YOUR GOAL:
From the entries that follow, reproduce exactly and only the lines from the line with "Arguments SignalServiceClient : clear" to the line with "Lemma write_written (m", endpoints included.

### EXERCISE MATERIALS ###

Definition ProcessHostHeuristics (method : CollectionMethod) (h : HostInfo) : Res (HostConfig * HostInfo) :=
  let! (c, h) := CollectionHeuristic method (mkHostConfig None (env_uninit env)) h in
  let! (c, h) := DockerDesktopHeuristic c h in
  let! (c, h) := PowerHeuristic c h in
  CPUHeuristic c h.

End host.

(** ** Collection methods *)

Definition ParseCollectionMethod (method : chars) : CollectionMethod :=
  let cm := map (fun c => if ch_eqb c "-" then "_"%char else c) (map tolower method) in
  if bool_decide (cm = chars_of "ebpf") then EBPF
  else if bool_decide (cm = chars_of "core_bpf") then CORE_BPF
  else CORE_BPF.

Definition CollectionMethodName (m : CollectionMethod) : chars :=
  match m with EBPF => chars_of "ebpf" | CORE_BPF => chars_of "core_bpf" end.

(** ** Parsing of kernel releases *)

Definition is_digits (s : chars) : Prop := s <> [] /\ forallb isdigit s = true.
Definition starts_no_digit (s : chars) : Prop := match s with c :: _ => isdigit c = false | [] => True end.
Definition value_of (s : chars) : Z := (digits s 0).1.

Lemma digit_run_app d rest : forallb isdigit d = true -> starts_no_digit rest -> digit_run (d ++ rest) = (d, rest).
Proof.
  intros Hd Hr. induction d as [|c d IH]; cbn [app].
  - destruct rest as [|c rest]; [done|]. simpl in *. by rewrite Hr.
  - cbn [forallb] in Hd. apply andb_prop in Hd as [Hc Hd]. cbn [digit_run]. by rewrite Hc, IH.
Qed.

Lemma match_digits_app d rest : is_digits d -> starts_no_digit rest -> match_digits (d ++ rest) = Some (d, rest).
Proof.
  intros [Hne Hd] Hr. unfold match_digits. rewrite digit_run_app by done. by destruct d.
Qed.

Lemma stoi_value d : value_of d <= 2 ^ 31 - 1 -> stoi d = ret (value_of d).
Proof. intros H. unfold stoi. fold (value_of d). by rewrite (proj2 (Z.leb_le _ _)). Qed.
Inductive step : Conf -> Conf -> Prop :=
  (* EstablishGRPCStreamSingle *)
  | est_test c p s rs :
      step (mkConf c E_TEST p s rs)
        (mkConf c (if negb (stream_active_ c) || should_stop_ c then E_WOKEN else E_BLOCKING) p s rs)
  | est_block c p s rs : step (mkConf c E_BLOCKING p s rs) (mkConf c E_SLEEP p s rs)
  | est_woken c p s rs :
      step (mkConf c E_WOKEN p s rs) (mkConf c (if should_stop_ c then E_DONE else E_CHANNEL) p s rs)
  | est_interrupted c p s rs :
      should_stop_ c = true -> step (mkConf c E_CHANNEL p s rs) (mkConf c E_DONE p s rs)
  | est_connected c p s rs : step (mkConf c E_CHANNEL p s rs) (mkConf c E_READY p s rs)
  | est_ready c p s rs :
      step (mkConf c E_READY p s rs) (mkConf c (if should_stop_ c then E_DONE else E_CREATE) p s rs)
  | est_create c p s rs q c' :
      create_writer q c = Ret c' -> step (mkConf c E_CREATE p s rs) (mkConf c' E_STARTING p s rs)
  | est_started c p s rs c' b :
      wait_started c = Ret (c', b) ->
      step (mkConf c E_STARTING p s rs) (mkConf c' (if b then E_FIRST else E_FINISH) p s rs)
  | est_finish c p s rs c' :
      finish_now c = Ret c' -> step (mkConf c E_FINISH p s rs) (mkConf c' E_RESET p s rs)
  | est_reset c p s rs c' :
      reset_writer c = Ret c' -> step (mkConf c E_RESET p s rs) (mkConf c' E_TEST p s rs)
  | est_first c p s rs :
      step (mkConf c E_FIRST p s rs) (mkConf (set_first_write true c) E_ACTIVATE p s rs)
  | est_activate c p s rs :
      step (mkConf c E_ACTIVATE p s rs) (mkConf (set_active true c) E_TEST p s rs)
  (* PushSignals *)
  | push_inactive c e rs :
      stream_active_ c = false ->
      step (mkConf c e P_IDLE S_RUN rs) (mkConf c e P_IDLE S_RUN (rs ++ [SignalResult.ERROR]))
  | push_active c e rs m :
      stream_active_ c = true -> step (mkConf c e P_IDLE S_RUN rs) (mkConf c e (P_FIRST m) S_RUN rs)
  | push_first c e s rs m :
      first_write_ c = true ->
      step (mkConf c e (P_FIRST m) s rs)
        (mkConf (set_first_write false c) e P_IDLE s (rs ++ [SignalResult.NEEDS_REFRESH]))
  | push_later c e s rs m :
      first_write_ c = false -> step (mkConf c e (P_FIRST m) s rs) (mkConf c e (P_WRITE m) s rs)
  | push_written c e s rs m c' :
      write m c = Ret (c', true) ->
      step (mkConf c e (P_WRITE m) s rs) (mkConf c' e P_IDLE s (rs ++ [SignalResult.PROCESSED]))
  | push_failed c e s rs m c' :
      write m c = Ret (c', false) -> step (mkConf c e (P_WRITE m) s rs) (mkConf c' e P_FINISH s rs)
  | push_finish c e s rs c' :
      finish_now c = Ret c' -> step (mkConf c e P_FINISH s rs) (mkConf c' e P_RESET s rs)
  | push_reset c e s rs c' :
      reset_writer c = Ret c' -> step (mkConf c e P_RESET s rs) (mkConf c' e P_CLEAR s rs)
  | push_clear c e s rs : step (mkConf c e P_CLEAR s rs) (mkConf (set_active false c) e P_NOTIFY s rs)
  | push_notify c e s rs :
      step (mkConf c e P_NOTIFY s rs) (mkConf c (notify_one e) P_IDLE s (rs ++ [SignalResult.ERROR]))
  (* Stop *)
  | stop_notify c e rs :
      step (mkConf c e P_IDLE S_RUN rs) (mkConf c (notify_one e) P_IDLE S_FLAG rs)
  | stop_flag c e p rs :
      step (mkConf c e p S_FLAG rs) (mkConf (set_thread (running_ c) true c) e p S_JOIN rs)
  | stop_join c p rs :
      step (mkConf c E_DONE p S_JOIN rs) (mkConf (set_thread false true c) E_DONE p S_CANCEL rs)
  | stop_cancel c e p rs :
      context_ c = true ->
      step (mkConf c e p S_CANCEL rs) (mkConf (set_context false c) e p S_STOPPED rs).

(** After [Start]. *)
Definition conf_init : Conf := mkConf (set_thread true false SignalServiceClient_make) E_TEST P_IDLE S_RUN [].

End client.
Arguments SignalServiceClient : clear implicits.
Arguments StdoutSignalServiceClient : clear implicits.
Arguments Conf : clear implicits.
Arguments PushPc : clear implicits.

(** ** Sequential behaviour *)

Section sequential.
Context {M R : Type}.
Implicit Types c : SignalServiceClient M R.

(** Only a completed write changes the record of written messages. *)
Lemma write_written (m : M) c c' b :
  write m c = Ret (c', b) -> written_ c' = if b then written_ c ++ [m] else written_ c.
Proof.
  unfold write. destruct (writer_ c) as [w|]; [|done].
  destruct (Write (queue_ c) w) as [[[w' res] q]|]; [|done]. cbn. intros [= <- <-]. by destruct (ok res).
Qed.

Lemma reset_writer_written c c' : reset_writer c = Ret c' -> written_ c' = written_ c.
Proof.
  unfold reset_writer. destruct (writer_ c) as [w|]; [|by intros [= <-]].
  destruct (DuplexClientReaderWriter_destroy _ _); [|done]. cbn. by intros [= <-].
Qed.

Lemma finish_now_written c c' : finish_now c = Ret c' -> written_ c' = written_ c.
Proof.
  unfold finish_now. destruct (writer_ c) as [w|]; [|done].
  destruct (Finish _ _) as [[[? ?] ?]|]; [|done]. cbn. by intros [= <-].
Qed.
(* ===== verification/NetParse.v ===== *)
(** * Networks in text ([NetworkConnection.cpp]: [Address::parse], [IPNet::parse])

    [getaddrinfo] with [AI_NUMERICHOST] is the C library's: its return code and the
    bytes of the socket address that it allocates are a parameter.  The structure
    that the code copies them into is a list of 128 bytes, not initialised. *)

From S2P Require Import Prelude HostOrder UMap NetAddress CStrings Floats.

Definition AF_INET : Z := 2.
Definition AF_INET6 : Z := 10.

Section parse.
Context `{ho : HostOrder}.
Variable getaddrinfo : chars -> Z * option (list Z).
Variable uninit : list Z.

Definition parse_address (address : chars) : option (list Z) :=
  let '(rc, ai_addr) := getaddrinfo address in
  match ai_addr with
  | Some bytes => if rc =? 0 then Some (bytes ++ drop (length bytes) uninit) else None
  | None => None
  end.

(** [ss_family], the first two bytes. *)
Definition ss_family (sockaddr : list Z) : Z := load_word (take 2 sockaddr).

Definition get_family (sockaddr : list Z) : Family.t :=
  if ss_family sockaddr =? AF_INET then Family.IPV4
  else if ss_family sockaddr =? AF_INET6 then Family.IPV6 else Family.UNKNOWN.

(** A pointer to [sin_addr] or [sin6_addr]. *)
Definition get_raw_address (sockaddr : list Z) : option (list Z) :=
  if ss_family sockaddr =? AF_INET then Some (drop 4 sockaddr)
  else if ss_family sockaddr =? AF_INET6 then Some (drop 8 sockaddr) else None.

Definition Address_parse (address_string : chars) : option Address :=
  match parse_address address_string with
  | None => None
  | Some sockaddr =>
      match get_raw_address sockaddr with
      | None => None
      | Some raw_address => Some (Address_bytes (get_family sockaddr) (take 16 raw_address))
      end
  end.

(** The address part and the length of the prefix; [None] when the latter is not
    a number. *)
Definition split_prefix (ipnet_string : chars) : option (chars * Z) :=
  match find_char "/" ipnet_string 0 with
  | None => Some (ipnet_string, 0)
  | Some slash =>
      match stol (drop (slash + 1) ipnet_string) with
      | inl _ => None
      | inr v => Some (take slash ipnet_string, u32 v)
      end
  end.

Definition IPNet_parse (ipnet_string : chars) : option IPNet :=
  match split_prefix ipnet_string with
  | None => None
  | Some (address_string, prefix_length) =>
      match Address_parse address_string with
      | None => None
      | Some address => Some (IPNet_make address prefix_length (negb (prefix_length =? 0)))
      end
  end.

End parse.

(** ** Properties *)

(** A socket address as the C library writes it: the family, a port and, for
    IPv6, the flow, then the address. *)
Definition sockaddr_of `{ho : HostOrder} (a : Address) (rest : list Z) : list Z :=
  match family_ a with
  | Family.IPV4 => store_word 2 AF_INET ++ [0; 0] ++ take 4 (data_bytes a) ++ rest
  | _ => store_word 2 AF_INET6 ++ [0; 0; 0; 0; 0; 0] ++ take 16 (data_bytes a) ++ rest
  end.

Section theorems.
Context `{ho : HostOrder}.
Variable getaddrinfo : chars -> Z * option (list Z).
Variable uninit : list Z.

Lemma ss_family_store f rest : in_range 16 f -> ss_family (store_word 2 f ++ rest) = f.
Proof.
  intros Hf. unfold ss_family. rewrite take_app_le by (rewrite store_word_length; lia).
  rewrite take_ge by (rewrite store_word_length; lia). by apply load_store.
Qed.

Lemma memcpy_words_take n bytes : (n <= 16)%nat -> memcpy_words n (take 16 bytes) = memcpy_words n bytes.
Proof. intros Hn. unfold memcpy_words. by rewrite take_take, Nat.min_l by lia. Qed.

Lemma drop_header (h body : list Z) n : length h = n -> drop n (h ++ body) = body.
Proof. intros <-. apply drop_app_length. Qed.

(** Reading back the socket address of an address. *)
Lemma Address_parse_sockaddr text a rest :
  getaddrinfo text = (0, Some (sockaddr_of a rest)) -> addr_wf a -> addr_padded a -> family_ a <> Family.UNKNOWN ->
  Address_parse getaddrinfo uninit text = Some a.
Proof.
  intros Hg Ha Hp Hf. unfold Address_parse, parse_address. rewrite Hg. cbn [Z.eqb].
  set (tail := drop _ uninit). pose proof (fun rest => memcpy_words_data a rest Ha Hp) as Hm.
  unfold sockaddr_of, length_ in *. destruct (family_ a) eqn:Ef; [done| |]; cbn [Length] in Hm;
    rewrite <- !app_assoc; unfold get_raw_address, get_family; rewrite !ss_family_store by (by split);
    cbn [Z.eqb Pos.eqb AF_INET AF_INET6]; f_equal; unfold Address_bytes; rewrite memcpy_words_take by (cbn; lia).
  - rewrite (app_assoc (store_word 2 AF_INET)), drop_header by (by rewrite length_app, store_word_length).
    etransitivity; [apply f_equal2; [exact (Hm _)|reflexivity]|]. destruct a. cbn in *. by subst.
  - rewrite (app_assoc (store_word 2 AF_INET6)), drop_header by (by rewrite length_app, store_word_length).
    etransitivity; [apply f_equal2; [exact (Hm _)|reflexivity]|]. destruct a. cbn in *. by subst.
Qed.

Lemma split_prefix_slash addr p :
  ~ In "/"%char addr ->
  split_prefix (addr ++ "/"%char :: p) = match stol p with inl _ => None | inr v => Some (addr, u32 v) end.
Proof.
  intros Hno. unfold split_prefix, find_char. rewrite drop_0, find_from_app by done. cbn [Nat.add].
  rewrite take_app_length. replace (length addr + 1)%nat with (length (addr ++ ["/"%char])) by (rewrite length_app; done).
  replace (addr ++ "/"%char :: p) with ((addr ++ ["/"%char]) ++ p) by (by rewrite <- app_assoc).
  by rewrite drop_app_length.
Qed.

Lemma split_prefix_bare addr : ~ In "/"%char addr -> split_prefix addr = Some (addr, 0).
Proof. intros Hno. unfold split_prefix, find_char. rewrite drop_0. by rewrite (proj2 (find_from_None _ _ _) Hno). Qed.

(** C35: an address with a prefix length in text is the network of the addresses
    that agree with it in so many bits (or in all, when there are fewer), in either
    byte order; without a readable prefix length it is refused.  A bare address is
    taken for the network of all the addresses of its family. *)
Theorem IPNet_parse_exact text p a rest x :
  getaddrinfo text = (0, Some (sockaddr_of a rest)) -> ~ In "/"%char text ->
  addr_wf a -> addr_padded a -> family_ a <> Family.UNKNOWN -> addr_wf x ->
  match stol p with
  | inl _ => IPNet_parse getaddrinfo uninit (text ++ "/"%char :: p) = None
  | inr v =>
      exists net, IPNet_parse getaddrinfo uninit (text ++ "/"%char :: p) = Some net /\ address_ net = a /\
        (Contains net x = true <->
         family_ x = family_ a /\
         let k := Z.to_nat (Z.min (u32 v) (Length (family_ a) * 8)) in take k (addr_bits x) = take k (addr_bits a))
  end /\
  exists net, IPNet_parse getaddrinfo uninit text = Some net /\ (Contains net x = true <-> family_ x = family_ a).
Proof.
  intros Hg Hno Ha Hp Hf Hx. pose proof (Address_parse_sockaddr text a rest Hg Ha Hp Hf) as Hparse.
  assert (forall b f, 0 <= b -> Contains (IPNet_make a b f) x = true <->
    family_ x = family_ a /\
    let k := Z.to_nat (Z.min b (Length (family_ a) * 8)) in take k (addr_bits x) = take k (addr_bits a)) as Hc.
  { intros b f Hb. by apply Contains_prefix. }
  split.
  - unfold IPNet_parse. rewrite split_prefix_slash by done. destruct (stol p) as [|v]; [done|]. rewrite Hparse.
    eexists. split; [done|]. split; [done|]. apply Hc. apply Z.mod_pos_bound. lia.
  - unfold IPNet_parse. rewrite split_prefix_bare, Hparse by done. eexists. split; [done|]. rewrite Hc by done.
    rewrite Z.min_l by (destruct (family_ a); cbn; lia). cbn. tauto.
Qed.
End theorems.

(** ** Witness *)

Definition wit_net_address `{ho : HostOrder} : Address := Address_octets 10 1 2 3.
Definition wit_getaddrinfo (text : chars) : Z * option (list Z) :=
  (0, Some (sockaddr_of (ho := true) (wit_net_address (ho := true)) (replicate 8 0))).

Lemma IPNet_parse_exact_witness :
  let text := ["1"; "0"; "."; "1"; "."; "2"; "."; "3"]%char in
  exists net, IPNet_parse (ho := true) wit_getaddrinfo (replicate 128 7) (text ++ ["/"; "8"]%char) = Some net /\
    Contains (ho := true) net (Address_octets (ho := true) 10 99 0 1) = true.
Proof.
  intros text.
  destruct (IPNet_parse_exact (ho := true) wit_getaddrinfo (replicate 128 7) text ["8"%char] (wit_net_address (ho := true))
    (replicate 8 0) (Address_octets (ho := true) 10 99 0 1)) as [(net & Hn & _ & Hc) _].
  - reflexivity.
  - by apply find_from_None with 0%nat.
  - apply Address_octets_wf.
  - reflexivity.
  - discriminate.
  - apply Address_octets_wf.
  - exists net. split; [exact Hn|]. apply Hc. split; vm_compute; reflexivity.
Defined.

###

WRITTEN SOLUTION:
Arguments SignalServiceClient : clear implicits.
Arguments StdoutSignalServiceClient : clear implicits.
Arguments Conf : clear implicits.
Arguments PushPc : clear implicits.

(** ** Sequential behaviour *)

Section sequential.
Context {M R : Type}.
Implicit Types c : SignalServiceClient M R.

(** Only a completed write changes the record of written messages. *)
Lemma write_written (m : M) c c' b :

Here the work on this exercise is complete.